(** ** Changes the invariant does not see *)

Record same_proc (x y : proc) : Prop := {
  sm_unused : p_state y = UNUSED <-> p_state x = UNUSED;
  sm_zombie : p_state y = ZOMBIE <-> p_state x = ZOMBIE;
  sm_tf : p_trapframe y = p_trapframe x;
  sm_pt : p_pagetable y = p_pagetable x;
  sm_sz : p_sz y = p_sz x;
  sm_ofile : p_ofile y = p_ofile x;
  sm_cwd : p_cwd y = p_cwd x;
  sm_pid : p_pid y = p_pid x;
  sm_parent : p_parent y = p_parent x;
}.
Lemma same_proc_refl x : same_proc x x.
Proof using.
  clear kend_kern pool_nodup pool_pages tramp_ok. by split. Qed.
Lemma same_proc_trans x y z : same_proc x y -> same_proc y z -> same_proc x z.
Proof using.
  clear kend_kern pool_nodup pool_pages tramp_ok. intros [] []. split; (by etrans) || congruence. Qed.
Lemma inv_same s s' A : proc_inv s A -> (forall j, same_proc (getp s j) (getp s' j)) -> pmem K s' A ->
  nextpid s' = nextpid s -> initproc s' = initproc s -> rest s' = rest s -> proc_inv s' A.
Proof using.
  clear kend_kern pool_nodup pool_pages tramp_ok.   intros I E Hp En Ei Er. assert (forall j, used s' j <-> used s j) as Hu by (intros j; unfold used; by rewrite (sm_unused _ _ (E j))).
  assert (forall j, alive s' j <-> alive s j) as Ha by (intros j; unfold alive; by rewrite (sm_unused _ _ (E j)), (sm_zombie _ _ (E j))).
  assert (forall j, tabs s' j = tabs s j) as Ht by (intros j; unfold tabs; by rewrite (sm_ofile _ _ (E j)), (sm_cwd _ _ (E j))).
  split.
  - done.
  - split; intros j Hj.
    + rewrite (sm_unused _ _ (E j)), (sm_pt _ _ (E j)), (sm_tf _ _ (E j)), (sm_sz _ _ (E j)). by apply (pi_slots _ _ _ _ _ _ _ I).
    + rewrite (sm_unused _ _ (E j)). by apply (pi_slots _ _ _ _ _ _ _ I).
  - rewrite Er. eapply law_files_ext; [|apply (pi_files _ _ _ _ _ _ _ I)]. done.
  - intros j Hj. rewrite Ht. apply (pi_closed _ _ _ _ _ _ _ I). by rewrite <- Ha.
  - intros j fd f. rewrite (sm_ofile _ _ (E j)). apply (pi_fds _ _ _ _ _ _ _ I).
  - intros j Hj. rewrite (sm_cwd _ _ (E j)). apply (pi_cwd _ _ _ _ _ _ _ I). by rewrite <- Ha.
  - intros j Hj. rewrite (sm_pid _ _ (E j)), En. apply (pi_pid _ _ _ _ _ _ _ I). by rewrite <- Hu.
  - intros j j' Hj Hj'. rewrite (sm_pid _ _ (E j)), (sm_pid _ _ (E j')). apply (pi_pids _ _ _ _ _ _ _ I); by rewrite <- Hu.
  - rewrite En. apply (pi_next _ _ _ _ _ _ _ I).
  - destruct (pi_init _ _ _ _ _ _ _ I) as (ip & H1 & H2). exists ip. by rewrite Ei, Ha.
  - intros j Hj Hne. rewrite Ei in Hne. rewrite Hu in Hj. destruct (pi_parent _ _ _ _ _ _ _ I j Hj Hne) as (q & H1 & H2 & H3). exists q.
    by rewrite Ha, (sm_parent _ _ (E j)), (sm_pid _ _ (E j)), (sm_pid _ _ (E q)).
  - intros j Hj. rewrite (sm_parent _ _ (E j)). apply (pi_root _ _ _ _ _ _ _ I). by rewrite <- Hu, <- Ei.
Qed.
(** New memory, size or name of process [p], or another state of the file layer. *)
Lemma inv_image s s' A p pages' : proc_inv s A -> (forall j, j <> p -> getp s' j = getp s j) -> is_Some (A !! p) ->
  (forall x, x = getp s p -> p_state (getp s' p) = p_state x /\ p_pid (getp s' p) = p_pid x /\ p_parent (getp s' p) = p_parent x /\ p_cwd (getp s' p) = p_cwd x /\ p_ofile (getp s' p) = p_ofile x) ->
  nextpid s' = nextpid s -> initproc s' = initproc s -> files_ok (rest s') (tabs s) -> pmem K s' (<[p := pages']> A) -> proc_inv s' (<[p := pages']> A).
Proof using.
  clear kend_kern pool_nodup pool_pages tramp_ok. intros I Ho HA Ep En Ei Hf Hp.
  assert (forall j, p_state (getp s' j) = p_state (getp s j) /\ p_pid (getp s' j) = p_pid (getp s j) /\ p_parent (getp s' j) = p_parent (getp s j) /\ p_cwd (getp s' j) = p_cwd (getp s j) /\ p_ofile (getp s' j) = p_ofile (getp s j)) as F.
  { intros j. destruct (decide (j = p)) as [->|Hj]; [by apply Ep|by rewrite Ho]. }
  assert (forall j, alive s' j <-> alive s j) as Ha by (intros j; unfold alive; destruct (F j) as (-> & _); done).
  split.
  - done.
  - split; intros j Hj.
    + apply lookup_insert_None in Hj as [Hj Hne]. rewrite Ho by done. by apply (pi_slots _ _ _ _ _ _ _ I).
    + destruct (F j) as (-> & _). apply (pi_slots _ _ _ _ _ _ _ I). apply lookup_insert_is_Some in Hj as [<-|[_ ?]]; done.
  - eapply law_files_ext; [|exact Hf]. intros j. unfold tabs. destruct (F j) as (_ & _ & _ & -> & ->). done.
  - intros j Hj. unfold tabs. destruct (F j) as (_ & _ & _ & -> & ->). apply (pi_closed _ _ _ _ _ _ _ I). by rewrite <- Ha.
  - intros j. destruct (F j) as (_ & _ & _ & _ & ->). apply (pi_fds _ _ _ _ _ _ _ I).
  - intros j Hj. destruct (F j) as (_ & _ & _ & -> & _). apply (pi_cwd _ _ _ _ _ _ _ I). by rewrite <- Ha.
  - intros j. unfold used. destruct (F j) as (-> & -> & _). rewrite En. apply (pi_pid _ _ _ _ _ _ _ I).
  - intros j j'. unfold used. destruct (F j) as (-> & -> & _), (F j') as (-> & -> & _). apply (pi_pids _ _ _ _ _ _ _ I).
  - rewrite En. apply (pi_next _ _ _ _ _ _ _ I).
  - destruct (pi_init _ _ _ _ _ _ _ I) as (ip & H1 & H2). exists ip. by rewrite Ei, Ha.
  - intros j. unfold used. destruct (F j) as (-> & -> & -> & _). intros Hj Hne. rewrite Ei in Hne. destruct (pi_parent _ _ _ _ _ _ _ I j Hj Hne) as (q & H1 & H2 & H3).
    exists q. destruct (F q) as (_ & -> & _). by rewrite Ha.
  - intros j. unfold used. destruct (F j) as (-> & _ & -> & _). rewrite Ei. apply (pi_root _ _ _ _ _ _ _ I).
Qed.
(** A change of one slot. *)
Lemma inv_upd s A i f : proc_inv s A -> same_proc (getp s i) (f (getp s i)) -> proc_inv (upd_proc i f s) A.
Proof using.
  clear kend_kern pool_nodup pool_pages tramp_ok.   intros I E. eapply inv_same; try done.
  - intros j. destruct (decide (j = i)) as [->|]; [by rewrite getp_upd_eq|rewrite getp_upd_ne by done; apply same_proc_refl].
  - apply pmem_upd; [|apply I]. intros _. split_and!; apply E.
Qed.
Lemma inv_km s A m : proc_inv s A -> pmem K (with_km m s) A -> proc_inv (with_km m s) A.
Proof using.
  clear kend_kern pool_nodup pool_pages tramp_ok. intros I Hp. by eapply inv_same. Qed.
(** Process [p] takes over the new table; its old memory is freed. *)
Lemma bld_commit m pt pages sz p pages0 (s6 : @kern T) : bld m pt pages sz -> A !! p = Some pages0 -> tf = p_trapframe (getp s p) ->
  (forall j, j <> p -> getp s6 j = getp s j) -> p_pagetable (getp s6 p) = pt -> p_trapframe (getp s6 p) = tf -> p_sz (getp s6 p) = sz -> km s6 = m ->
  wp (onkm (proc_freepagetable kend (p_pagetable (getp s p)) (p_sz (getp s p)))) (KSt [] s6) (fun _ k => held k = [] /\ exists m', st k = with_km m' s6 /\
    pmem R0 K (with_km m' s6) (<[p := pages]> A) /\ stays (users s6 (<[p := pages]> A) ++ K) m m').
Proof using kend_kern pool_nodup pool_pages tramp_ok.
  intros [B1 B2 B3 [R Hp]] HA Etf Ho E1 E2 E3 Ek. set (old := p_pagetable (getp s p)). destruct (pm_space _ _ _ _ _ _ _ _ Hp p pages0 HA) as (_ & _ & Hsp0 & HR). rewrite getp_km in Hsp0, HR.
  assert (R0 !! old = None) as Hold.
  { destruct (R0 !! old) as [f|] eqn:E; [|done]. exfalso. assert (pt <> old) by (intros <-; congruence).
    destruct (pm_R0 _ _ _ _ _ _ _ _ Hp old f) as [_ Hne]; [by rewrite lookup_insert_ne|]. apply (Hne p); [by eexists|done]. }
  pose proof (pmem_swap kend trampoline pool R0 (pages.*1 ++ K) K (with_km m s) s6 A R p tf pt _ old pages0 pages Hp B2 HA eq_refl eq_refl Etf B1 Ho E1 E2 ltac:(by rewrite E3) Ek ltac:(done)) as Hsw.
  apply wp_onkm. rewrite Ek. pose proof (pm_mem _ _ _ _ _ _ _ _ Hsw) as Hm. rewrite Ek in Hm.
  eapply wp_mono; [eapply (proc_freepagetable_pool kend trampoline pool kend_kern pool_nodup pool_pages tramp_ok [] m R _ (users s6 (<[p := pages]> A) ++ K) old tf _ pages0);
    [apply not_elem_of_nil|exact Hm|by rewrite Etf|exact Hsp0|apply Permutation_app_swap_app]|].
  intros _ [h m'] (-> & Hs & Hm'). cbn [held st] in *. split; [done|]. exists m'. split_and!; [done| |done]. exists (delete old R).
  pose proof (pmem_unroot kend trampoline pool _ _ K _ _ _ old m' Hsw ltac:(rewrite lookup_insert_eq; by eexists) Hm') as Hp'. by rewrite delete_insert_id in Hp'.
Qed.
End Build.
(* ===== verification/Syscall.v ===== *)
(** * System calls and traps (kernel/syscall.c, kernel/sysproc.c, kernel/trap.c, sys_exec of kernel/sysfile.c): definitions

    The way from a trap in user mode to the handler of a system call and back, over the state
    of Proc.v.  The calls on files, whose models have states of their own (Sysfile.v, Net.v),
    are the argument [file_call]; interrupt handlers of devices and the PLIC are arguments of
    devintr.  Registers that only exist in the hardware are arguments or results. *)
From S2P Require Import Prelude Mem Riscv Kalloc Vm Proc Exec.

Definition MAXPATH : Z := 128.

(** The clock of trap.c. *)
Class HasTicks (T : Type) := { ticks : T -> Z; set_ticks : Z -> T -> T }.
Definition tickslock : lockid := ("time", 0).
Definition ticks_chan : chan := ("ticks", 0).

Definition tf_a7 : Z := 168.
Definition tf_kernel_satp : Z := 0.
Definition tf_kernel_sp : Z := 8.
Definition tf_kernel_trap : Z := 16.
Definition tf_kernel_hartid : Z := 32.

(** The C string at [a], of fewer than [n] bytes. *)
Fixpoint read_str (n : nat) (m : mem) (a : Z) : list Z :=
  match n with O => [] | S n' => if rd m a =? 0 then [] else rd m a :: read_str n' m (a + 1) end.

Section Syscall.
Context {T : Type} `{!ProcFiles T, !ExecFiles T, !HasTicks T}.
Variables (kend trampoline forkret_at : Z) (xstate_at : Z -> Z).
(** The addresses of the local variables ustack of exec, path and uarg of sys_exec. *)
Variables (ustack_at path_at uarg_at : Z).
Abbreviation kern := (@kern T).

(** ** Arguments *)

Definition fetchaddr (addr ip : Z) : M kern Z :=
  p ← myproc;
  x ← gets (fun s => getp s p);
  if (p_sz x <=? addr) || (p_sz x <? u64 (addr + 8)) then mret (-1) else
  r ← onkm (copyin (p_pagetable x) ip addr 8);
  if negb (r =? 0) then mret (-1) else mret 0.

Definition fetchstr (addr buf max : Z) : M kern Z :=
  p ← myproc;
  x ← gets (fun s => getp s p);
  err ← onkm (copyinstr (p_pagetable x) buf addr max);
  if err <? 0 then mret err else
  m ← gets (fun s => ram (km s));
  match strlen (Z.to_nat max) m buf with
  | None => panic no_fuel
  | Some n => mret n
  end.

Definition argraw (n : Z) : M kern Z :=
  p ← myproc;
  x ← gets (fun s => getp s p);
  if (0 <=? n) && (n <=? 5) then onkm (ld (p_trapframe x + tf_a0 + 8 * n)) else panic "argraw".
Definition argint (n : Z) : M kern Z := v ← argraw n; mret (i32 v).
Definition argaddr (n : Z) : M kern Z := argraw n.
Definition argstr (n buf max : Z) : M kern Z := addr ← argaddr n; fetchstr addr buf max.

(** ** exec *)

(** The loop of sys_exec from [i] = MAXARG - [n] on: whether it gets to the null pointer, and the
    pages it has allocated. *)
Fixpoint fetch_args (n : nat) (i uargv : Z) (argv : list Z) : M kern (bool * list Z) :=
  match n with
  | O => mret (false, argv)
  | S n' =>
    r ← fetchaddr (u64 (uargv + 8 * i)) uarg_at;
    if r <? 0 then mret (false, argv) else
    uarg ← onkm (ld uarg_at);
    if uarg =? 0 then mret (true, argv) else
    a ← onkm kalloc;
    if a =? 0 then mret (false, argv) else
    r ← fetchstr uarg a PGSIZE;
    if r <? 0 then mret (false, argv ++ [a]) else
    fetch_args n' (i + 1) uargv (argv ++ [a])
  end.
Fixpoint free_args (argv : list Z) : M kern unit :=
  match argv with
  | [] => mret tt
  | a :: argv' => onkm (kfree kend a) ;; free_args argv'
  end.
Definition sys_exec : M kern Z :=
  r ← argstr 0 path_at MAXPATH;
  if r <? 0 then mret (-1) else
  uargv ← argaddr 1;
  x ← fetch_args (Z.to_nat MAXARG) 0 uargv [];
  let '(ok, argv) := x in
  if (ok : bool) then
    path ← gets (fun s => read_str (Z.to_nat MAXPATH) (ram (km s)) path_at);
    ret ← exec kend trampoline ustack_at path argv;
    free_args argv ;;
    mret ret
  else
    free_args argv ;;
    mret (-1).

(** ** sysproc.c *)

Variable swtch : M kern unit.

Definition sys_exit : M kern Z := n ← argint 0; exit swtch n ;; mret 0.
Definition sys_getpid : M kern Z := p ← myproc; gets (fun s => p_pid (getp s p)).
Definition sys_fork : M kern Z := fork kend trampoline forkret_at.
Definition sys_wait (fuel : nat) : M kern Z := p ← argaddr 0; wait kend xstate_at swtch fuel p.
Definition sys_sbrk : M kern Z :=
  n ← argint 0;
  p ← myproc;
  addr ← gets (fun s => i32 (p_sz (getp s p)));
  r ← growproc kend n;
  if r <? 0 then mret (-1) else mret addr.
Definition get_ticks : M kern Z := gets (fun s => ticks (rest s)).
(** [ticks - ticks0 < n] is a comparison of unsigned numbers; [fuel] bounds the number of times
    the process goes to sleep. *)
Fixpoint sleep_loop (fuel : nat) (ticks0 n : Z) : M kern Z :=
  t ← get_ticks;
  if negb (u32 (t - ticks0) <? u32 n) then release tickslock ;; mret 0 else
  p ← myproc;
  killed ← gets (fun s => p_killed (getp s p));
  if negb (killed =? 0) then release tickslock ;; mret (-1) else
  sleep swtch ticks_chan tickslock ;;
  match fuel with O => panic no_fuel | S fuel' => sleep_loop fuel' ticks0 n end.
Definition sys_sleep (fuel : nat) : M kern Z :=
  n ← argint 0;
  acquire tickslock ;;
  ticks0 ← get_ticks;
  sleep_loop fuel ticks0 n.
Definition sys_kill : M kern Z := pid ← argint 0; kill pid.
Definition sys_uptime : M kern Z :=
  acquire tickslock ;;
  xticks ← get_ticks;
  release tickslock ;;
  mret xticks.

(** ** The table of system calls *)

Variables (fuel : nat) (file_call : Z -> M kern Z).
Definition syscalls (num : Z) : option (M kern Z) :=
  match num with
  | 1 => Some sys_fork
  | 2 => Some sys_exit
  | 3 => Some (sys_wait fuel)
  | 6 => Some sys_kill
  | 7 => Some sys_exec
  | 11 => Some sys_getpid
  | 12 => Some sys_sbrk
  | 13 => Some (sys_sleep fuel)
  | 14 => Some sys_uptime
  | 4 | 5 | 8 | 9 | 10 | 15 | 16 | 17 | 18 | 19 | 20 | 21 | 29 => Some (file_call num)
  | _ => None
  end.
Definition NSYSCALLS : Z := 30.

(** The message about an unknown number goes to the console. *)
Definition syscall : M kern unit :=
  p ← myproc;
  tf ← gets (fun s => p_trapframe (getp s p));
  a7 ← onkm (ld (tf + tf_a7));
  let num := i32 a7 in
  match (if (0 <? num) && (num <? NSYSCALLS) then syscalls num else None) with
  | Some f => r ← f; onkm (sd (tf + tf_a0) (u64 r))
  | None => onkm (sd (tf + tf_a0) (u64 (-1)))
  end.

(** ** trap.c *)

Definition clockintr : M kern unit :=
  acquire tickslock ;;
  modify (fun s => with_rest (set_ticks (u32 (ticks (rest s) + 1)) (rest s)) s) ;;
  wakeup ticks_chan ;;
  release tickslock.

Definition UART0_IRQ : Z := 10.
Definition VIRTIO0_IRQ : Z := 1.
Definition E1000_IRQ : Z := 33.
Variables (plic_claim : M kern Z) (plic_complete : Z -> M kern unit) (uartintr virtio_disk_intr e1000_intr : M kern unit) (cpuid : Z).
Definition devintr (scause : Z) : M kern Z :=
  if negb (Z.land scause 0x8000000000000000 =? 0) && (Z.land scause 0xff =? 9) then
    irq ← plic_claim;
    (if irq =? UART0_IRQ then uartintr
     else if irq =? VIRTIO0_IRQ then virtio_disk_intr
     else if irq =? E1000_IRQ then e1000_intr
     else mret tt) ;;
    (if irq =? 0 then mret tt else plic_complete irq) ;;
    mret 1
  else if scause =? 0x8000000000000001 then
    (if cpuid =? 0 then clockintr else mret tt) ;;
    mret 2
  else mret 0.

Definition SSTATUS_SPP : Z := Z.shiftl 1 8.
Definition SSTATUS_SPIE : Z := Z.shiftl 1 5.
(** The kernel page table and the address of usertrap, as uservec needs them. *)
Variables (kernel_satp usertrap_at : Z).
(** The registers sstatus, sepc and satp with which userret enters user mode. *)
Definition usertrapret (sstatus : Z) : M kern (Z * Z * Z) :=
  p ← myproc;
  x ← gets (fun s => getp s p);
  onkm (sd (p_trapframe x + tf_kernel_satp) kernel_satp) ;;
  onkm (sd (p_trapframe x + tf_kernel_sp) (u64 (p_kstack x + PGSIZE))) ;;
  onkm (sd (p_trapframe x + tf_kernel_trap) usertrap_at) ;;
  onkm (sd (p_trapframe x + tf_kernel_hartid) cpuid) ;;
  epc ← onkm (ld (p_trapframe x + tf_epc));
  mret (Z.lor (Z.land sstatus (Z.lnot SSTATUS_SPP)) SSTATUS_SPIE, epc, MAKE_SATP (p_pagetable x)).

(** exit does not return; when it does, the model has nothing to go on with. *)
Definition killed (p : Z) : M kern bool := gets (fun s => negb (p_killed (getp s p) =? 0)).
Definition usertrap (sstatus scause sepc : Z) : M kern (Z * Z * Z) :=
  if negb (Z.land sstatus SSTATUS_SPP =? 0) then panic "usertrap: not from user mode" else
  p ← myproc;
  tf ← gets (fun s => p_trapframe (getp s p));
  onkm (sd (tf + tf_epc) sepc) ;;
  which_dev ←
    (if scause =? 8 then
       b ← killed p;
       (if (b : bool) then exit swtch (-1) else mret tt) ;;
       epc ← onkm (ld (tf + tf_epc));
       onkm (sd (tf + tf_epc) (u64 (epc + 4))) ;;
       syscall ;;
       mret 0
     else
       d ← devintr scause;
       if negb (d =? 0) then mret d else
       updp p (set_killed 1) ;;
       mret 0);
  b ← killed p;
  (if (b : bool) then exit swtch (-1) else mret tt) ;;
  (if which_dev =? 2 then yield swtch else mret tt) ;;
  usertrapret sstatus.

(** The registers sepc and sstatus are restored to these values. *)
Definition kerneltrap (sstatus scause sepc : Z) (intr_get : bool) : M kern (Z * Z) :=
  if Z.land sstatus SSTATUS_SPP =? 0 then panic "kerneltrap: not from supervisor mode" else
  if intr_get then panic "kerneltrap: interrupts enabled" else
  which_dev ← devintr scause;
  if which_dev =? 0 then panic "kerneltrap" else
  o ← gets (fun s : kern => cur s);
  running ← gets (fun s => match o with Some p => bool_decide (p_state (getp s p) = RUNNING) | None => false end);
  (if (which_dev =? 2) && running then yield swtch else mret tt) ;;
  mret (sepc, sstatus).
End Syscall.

○ ○ ○

■ Requirement: Look above for the line with "sleep_loop fuel ticks0 n." and the line with "Definition devintr (scause"; transcribe both and all lines in between, exactly, and nothing else.

■ Solution to this exercise:
  sleep_loop fuel ticks0 n.
Definition sys_kill : M kern Z := pid ← argint 0; kill pid.
Definition sys_uptime : M kern Z :=
  acquire tickslock ;;
  xticks ← get_ticks;
  release tickslock ;;
  mret xticks.

(** ** The table of system calls *)

Variables (fuel : nat) (file_call : Z -> M kern Z).
Definition syscalls (num : Z) : option (M kern Z) :=
  match num with
  | 1 => Some sys_fork
  | 2 => Some sys_exit
  | 3 => Some (sys_wait fuel)
  | 6 => Some sys_kill
  | 7 => Some sys_exec
  | 11 => Some sys_getpid
  | 12 => Some sys_sbrk
  | 13 => Some (sys_sleep fuel)
  | 14 => Some sys_uptime
  | 4 | 5 | 8 | 9 | 10 | 15 | 16 | 17 | 18 | 19 | 20 | 21 | 29 => Some (file_call num)
  | _ => None
  end.
Definition NSYSCALLS : Z := 30.

(** The message about an unknown number goes to the console. *)
Definition syscall : M kern unit :=
  p ← myproc;
  tf ← gets (fun s => p_trapframe (getp s p));
  a7 ← onkm (ld (tf + tf_a7));
  let num := i32 a7 in
  match (if (0 <? num) && (num <? NSYSCALLS) then syscalls num else None) with
  | Some f => r ← f; onkm (sd (tf + tf_a0) (u64 r))
  | None => onkm (sd (tf + tf_a0) (u64 (-1)))
  end.

(** ** trap.c *)

Definition clockintr : M kern unit :=
  acquire tickslock ;;
  modify (fun s => with_rest (set_ticks (u32 (ticks (rest s) + 1)) (rest s)) s) ;;
  wakeup ticks_chan ;;
  release tickslock.

Definition UART0_IRQ : Z := 10.
Definition VIRTIO0_IRQ : Z := 1.
Definition E1000_IRQ : Z := 33.
Variables (plic_claim : M kern Z) (plic_complete : Z -> M kern unit) (uartintr virtio_disk_intr e1000_intr : M kern unit) (cpuid : Z).
Definition devintr (scause : Z) : M kern Z :=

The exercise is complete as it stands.